Director: Sarah Gavron
Starring: Carey Mulligan, Helena Bonham-Carter, Meryl Streep, Anne-Marie Duff, Natalie Press, Romola Garai, Brendan Gleeson, and Ben Wishaw
Distributor: Transmission Films
Runtime: 106 mins. Reviewed in Dec 2015
| JustWatch |
Rating notes: Mature themes and coarse language

This historical, British period drama tells a story, based on fact, of a group of women who banded together as a protest movement to fight for equality and the right for women to vote. It depicts events that took place at a time when the British Parliament considered that “women are well represented by their fathers, their brothers, and their husbands”. The film focuses on the life of a young laundress, Maud Watts, who worked in a London factory in 1912.

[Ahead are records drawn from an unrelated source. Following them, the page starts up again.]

(** X16. [act_e_greedy] returns an action of the action space: the drawn
    [choice] when the draw [u] is below [epsilon], the action of [act]
    otherwise. *)
Theorem act_e_greedy_in_range E ag state epsilon u choice :
  (0 < action_space ag)%nat ->
  length (forward E (online_net ag) state) = action_space ag ->
  (choice < action_space ag)%nat ->
  exists a,
    act_e_greedy E ag state epsilon u choice = inr a
    /\ (a < action_space ag)%nat
    /\ (u < epsilon -> a = choice)
    /\ (epsilon <= u -> act E ag state = inr a).
Proof.
  intros Hact Hlen Hchoice. unfold act_e_greedy.
  destruct (Qlt_le_dec u epsilon) as [Hlt|Hle].
  - exists choice. repeat split; [assumption|]. intros Hle. lra.
  - unfold act.
    destruct (expected_values (support ag) (forward E (online_net ag) state))
      as [|x v] eqn:Hv.
    { apply (f_equal length) in Hv. rewrite length_expected_values in Hv.
      simpl in Hv. lia. }
    destruct (argmax (x :: v)) as [e|a] eqn:Ha; [discriminate|].
    exists a. split; [reflexivity|]. split.
    + apply argmax_spec, is_argmax_lt in Ha. rewrite <- Hv in Ha.
      rewrite length_expected_values in Ha. lia.
    + split; [intros Hlt; lra | reflexivity].
Qed.

(** An instance: the default [epsilon] and a draw of one half. *)
Lemma act_e_greedy_in_range_witness :
  exists a,
    act_e_greedy toy_estimator toy_agent [1] (1 # 1000) (1 # 2) 1 = inr a
    /\ (a < action_space toy_agent)%nat
    /\ (1 # 2 < 1 # 1000 -> a = 1%nat)
    /\ (1 # 1000 <= 1 # 2 -> act toy_estimator toy_agent [1] = inr a).
Proof.
  apply (act_e_greedy_in_range toy_estimator toy_agent [1] (1 # 1000) (1 # 2) 1).
  - cbn; lia.
  - reflexivity.
  - cbn; lia.
Defined.

(** X8. Without a pretrained model (no name, or the empty one) and with two
    estimators of the same architecture built, the constructor returns an
    agent on a well-formed grid whose target estimator holds the online
    parameters, is in training mode and has [requires_grad = False]; the
    optimiser is Adam for the canonical and data-efficient architectures and
    AdamW otherwise. *)
Theorem init_builds_synced_agent E fs args results_dir env_action_space rng
    n1 r1 n2 r2 :
  args_model args = None \/ args_model args = Some ""%string ->
  (2 <= args_atoms args)%Z -> args_V_min args < args_V_max args ->
  DQN E args env_action_space rng = inr (n1, r1) ->
  DQN E args env_action_space r1 = inr (n2, r2) ->
  same_architecture n1 n2 ->
  exists ag,
    init E fs args results_dir env_action_space rng = inr (ag, r2)
    /\ grid_ok ag
    /\ model_file ag = None
    /\ batch_size ag = args_batch_size args
    /\ action_space ag = env_action_space
    /\ online_net ag = set_training true n1
    /\ parameters (target_net ag) = parameters n1
    /\ training (target_net ag) = true
    /\ requires_grad (target_net ag) = false
    /\ opt_kind (optimiser ag)
       = (if bool_decide (args_architecture args = "canonical"%string
                          \/ args_architecture args = "data-efficient"%string)
          then Adam else AdamW).
Proof.
  intros Hmodel Hatoms HV H1 H2 Hsame. unfold init, bind, ret.
  destruct (Z.ltb_spec (args_atoms args) 0) as [|_]; [lia|].
  destruct (Z.eqb_spec (args_atoms args - 1) 0) as [|_]; [lia|].
  cbv beta iota. rewrite H1. cbv beta iota. cbn [fst snd].
  rewrite (load_pretrained_none _ _ _ _ Hmodel). cbv beta iota zeta. cbn [fst snd].
  rewrite H2. cbv beta iota. cbn [fst snd].
  rewrite (load_state_dict_same_architecture (set_training true n1) n2 Hsame).
  cbv beta iota.
  eexists. split; [reflexivity|].
  cbn [model_file batch_size action_space online_net target_net optimiser opt_kind
       set_requires_grad set_training parameters training requires_grad].
  split; [repeat split; assumption|].
  repeat split.
  change (state_dict (set_training true n1)) with (state_dict n1).
  unfold state_dict. apply loaded_parameters. symmetry. now destruct Hsame.
Qed.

Maud (Carey Mulligan) becomes caught up accidentally in a street riot in which she recognises one of her co-workers, Violet Miller (Anne-Marie Duff). Sympathetic to their situation, the wife of a MP, Alice Haughton (Romola Garai), encourages the women to speak out in support of women’s right to vote. Maud decides to testify when Violet is beaten by her husband. Later, she is arrested in a confrontation with Police, and her husband, Sonny (Ben Wishaw), forbids her to protest any more.

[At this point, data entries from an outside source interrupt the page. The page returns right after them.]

(** X20. [build_chain] links the cells into one cycle through all of
    them: for every number of cells [nodes >= 1], every seed and whatever
    [rand_r] returns, every cell is written, the worker that starts at
    cell 0 reaches every cell within [nodes - 1] steps, visits no cell
    twice before, and is back at cell 0 after exactly [nodes] steps. *)
Theorem build_chain_is_one_cycle (nodes : nat) (seed : Z) :
  (1 <= nodes)%nat ->
  exists chain,
    Chase.build_chain rand_r nodes seed = Some chain
    /\ length chain = nodes
    /\ (forall p, (p < nodes)%nat ->
                  exists q, chain !! p = Some (Some q) /\ (q < nodes)%nat)
    /\ (forall p, (p < nodes)%nat ->
                  exists k, (k < nodes)%nat /\ Chase.chase chain k 0 = Some p)
    /\ (forall j k, (j < k < nodes)%nat ->
                    Chase.chase chain j 0 <> Chase.chase chain k 0)
    /\ Chase.chase chain nodes 0 = Some 0%nat.
Proof.
  intros Hn. destruct nodes as [|m]; [lia|].
  set (sigma := Chase.shuffle_loop rand_r m (seq 0 (S m)) seed).
  assert (Hbuild : Chase.build_chain rand_r (S m) seed
                   = match sigma !! m, sigma !! 0%nat with
                     | Some a, Some b =>
                         Some (<[a := Some b]>
                                 (Chase.link m 0 sigma (replicate (S m) None)))
                     | _, _ => None
                     end).
  { unfold Chase.build_chain. cbn [Chase.shuffle].
    rewrite Nat.sub_succ, Nat.sub_0_r. reflexivity. }
  rewrite Hbuild. clear Hbuild. remember (S m) as n eqn:En.
  assert (Hperm : sigma ≡ₚ seq 0 n) by apply shuffle_loop_perm.
  assert (Hnd : NoDup sigma) by (rewrite Hperm; apply NoDup_seq).
  assert (Hlen : length sigma = n)
    by (rewrite (Permutation_length Hperm); apply length_seq).
  assert (Hrange : forall x, x ∈ sigma -> (x < n)%nat).
  { intros x Hx. rewrite Hperm in Hx. apply elem_of_seq in Hx. lia. }
  destruct (lookup_lt_is_Some_2 sigma m ltac:(lia)) as [am Hm].
  destruct (lookup_lt_is_Some_2 sigma 0 ltac:(lia)) as [a0 H0].
  rewrite Hm, H0. eexists. split; [reflexivity|].
  pose proof (chase_along sigma n Hnd Hlen Hrange m a0 am En H0 Hm) as Hchase.
  pose proof (closed_chain_next sigma n Hnd Hlen Hrange m a0 am En H0 Hm) as Hnext.
  cbv zeta in Hchase, Hnext.
  set (chain := <[am := Some a0]> (Chase.link m 0 sigma (replicate n None))) in *.
  assert (Hat : forall p, (p < n)%nat -> exists t, (t < n)%nat /\ sigma !! t = Some p).
  { intros p Hp. assert (Hin : p ∈ sigma) by (rewrite Hperm; apply elem_of_seq; lia).
    apply list_elem_of_lookup_1 in Hin as [t Ht]. exists t. split; [|exact Ht].
    rewrite <- Hlen. eapply lookup_lt_Some, Ht. }
  destruct (Hat 0%nat ltac:(lia)) as (t0 & Ht0 & Hs0).
  split.
  { unfold chain. rewrite length_insert.
    destruct (link_spec sigma n Hnd Hlen Hrange m 0 (replicate n None)
                ltac:(lia) (length_replicate _ _)) as (Hl & _). exact Hl. }
  split.
  { intros p Hp. destruct (Hat p Hp) as (t & Ht & Hs).
    assert (Hnx : (S t mod n < n)%nat) by (apply Nat.mod_upper_bound; lia).
    destruct (lookup_lt_is_Some_2 sigma (S t mod n) ltac:(lia)) as [q Hq].
    exists q. split; [exact (Hnext t p q Ht Hs Hq)|].
    apply Hrange. eapply list_elem_of_lookup_2, Hq. }
  split.
  { intros p Hp. destruct (Hat p Hp) as (t & Ht & Hs).
    exists ((t + n - t0) mod n)%nat. split; [apply Nat.mod_upper_bound; lia|].
    rewrite (Hchase _ t0 0%nat Ht0 Hs0), Nat.Div0.add_mod_idemp_r.
    replace (t0 + (t + n - t0))%nat with (t + 1 * n)%nat by lia.
    rewrite Nat.Div0.mod_add, Nat.mod_small by lia. exact Hs. }
  split.
  { intros j k Hjk. rewrite !(Hchase _ t0 0%nat Ht0 Hs0). intros Heq.
    assert (Hj : ((t0 + j) mod n < n)%nat) by (apply Nat.mod_upper_bound; lia).
    destruct (lookup_lt_is_Some_2 sigma ((t0 + j) mod n) ltac:(lia)) as [x Hx].
    rewrite Hx in Heq. symmetry in Heq.
    pose proof (NoDup_lookup _ _ _ _ Hnd Hx Heq) as Hmod.
    assert (Hcases : ((t0 + j) mod n = t0 + j
                      \/ (n <= t0 + j /\ (t0 + j) mod n = t0 + j - n))%nat).
    { destruct (Nat.lt_ge_cases (t0 + j) n) as [Hlt|Hge].
      - left. apply Nat.mod_small. exact Hlt.
      - right. split; [exact Hge|]. replace (t0 + j)%nat with ((t0 + j - n) + 1 * n)%nat at 1 by lia.
        rewrite Nat.Div0.mod_add. apply Nat.mod_small. lia. }
    assert (Hcases' : ((t0 + k) mod n = t0 + k
                       \/ (n <= t0 + k /\ (t0 + k) mod n = t0 + k - n))%nat).
    { destruct (Nat.lt_ge_cases (t0 + k) n) as [Hlt|Hge].
      - left. apply Nat.mod_small. exact Hlt.
      - right. split; [exact Hge|]. replace (t0 + k)%nat with ((t0 + k - n) + 1 * n)%nat at 1 by lia.
        rewrite Nat.Div0.mod_add. apply Nat.mod_small. lia. }
    pose proof (Nat.mod_upper_bound (t0 + k) n ltac:(lia)).
    lia. }
  rewrite (Hchase _ t0 0%nat Ht0 Hs0).
  replace (t0 + n)%nat with (t0 + 1 * n)%nat by lia.
  rewrite Nat.Div0.mod_add, Nat.mod_small by lia. exact Hs0.
Qed.

Lemma lookups_of_all {A} (l : list A) :
  forall f : A -> Z,
    map (fun i => f <$> l !! i) (seq 0 (length l)) = map (fun x => Some (f x)) l.
Proof.
  intros f. induction l as [|x l IH]; [reflexivity|].
  cbn [length seq map]. f_equal. rewrite <- seq_shift, map_map. exact IH.
Qed.

(** X25. The sweep of victim.c touches every cache line of its buffer
    once: for every number of lines [nodes >= 1], every seed and whatever
    [rand_r] returns, the pointers that [build_chain] stores are the
    offsets [0, 64, ..., 64 * (nodes - 1)] of the buffer in some order,
    each exactly once, so all of them lie inside the buffer. *)
Theorem sweep_touches_every_line_once (nodes : nat) (seed : Z) :
  (1 <= nodes)%nat ->
  exists chain,
    Chase.build_offsets rand_r nodes seed = Some chain
    /\ length chain = nodes
    /\ chain ≡ₚ map (fun k => Some (Z.of_nat k * Chase.STRIDE)) (seq 0 nodes)
    /\ NoDup chain
    /\ (forall p, p ∈ chain ->
          exists off, p = Some off /\ 0 <= off < Z.of_nat nodes * Chase.STRIDE
                      /\ off mod Chase.STRIDE = 0).
Proof.
  intros Hn. unfold Chase.build_offsets. destruct nodes as [|m]; [lia|].
  cbn [Chase.shuffle].
  pose proof (shuffle_loop_perm m (seq 0 (S m)) seed) as Hp.
  set (idx := Chase.shuffle_loop rand_r m (seq 0 (S m)) seed) in *.
  assert (Hlen : length idx = S m)
    by (rewrite (Permutation_length Hp); apply length_seq).
  eexists. split; [reflexivity|].
  replace (Chase.fill idx (S m))
    with (map (fun x => Some (Z.of_nat x * Chase.STRIDE)) idx)
    by (unfold Chase.fill; rewrite <- Hlen; symmetry; apply lookups_of_all).
  assert (Hperm : map (fun x => Some (Z.of_nat x * Chase.STRIDE)) idx
                  ≡ₚ map (fun k => Some (Z.of_nat k * Chase.STRIDE)) (seq 0 (S m)))
    by (apply Permutation_map, Hp).
  split; [rewrite length_map; exact Hlen|]. split; [exact Hperm|].
  split.
  - rewrite Hperm. apply NoDup_fmap_2; [|apply NoDup_seq].
    intros a b Hab. injection Hab as Hab. unfold Chase.STRIDE in Hab. lia.
  - intros p Hp'. rewrite Hperm in Hp'.
    apply list_elem_of_In, in_map_iff in Hp' as (k & <- & Hk).
    apply in_seq in Hk. eexists. split; [reflexivity|].
    unfold Chase.STRIDE. split; [lia|]. apply Z.mod_mul. lia.
Qed.

End ChainProofs.

Lemma shuffle_is_a_permutation_witness :
  (1 <= 8)%nat
  /\ Chase.shuffle lcg (seq 0 8) 8 42 = Some [2; 4; 6; 7; 1; 5; 0; 3]%nat
  /\ exists idx',
       Chase.shuffle lcg (seq 0 8) 8 42 = Some idx' /\ idx' ≡ₚ seq 0 8.
Proof.
  assert (Hn : (1 <= 8)%nat) by lia. split; [exact Hn|].
  split; [vm_compute; reflexivity|].
  destruct (shuffle_is_a_permutation lcg (seq 0 8) 8 42 Hn eq_refl)
    as (idx' & Hrun & Hperm & _).
  exists idx'. split; [exact Hrun | exact Hperm].
Defined.

Lemma build_chain_is_one_cycle_witness :
  (1 <= 8)%nat
  /\ Chase.build_chain lcg 8 42
     = Some [Some 3; Some 5; Some 4; Some 2; Some 6; Some 0; Some 7; Some 1]%nat
  /\ exists chain,
       Chase.build_chain lcg 8 42 = Some chain
       /\ Chase.chase chain 8 0 = Some 0%nat.
Proof.
  assert (Hn : (1 <= 8)%nat) by lia. split; [exact Hn|].
  split; [vm_compute; reflexivity|].
  destruct (build_chain_is_one_cycle lcg 8 42 Hn)
    as (chain & Hrun & _ & _ & _ & _ & Hback).
  exists chain. split; [exact Hrun | exact Hback].
Defined.

Lemma sweep_touches_every_line_once_witness :
  (1 <= 8)%nat
  /\ exists chain,
       Chase.build_offsets lcg 8 42 = Some chain
       /\ chain ≡ₚ map (fun k => Some (Z.of_nat k * Chase.STRIDE)) (seq 0 8).
Proof.
  assert (Hn : (1 <= 8)%nat) by lia. split; [exact Hn|].
  destruct (sweep_touches_every_line_once lcg 8 42 Hn)
    as (chain & Hrun & _ & Hperm & _).
  exists chain. split; [exact Hrun | exact Hperm].
Defined.

(** ** The per-core scorer: suffixes of the MISSES column *)

Lemma gsub_suffix_miss c repl s a :
  Ascii.eqb a c = false ->
  Awk.gsub_suffix c repl (s +:+ String a EmptyString) = s +:+ String a EmptyString.
Proof.
  intros Ha. induction s as [|b s IH].
  - simpl. rewrite Ha. reflexivity.
  - rewrite !str_app_cons. cbn [Awk.gsub_suffix]. rewrite IH.
    destruct s; reflexivity.
Qed.

Lemma strtonum_zeros d zeros :
  digits_only d = true -> all_digits zeros = true -> dec_value zeros = 0 ->
  (Awk.strtonum (d +:+ zeros)
   == inject_Z (dec_value d * 10 ^ Z.of_nat (String.length zeros)))%Q.
Proof.
  intros Hd Hz Hv.
  rewrite strtonum_digits by (apply digits_only_app_l; assumption).
  rewrite dec_value_app, Hv, Z.add_0_r. reflexivity.
Qed.

(** X21. The per-core scorer expands all four scaling suffixes of the
    MISSES column: digits followed by [k] or [K] are read as 1000 times
    their value, digits followed by [m] or [M] as 1000000 times their
    value, and digits alone as their plain value. *)
Theorem expand_mis_four_suffixes (d : string) :
  digits_only d = true ->
  (CoreScript.expand_mis (d +:+ "k") == inject_Z (dec_value d * 1000))%Q
  /\ (CoreScript.expand_mis (d +:+ "K") == inject_Z (dec_value d * 1000))%Q
  /\ (CoreScript.expand_mis (d +:+ "m") == inject_Z (dec_value d * 1000000))%Q
  /\ (CoreScript.expand_mis (d +:+ "M") == inject_Z (dec_value d * 1000000))%Q
  /\ (CoreScript.expand_mis d == inject_Z (dec_value d))%Q.
Proof.
  intros Hd. pose proof (digits_only_all d Hd) as Hall.
  assert (Hz3 : all_digits (d +:+ "000") = true)
    by (rewrite all_digits_app, Hall; reflexivity).
  assert (Hz6 : all_digits (d +:+ "000000") = true)
    by (rewrite all_digits_app, Hall; reflexivity).
  unfold CoreScript.expand_mis. repeat split.
  - rewrite gsub_suffix_hit.
    rewrite !(gsub_suffix_digits _ _ (d +:+ "000")) by (reflexivity || exact Hz3).
    apply (strtonum_zeros d "000"); [assumption | reflexivity | reflexivity].
  - rewrite !(gsub_suffix_miss _ _ d "K") by reflexivity.
    rewrite gsub_suffix_hit.
    rewrite !(gsub_suffix_digits _ _ (d +:+ "000")) by (reflexivity || exact Hz3).
    apply (strtonum_zeros d "000"); [assumption | reflexivity | reflexivity].
  - rewrite !(gsub_suffix_miss _ _ d "m") by reflexivity.
    rewrite gsub_suffix_hit.
    rewrite !(gsub_suffix_digits _ _ (d +:+ "000000")) by (reflexivity || exact Hz6).
    apply (strtonum_zeros d "000000"); [assumption | reflexivity | reflexivity].
  - rewrite !(gsub_suffix_miss _ _ d "M") by reflexivity.
    rewrite gsub_suffix_hit.
    apply (strtonum_zeros d "000000"); [assumption | reflexivity | reflexivity].
  - rewrite !(gsub_suffix_digits _ _ d) by (reflexivity || exact Hall).
    apply strtonum_digits, Hd.
Qed.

In prison, Maud makes brief contact with Emily Davison (Natalie Press), who knows Emmeline Pankhurst and the encounter proves an important one in setting her on a path to civil disobedience. It helps to turn a passive laundry woman into a person of determined action. Her later friendship for Edith Ellyn (Helena Bonham-Carter), a pharmacist with the skill to make home-made bombs, cements Maud’s sense of injustice, and her resolve deepens.  

Against her husband’s wishes, Maud sneaks away to hear Emmeline Pankhurst (Meryl Streep) speak at a political rally. She is thrown out by her husband and the media targets her as a suffragette. A brutal Police Inspector (Brendan Gleeson) tries cruelly to change her ways. He tells Maud that she can have freedom if she willing to act as an informer for her group, but Maud refuses.

Isolated from her husband, child, and home, Maud becomes committed fully to civil disobedience, and she turns to other forms of protest. Maud and her friend Emily Davison attend the Epsom Derby to personally hand a message to King George V, who is attending the event. Unable to do so, Emily decides to sacrifice her own life. To Maud’s horror, Emily throws herself under the feet of the oncoming horses and dies tragically. Her death attracts world-wide attention, and Emily becomes the movement’s first martyr for the cause.

Carey Mulligan is wonderful in the role of an oppressed woman who is drawn into the protest movement. In fighting resolutely for the equality of women, she authentically conveys a person who has experienced inequality and discrimination against women at a deeply personal level.

Subdued lighting and excellent use of close-ups give the movie great force. The photography in the film is mostly hand-held, which lends a sense of immediacy to the political action, and a look of urgent relevance, reminding the viewer that the fight for inequality of women’s rights is not yet over. The conditions are harrowing at Maud’s workplace and she has a sleazy, sexual-assaulting boss, who has moved on from Maud to harass younger girls. In these and other ways, the film suggests tellingly that similar conditions still exist. The point is very forcefully made by the roll-call at the end of the movie which lists the countries that now accept women’s vote. In the year, 2015, Saudi Arabia still only promises it.

The movie includes news footage of real events, such as the funeral of Emily Davison, and both Mulligan and Bonham-Carter play their roles especially well. This is a tough, raw film of the remarkable things that women did in a particular period of Britain’s history to claim their rights. Well-directed, photographed, acted and produced, it is a film of quality that educates as well as entertains. It powerfully tells the story of a group of women who were willing to lose everything in their fight for justice.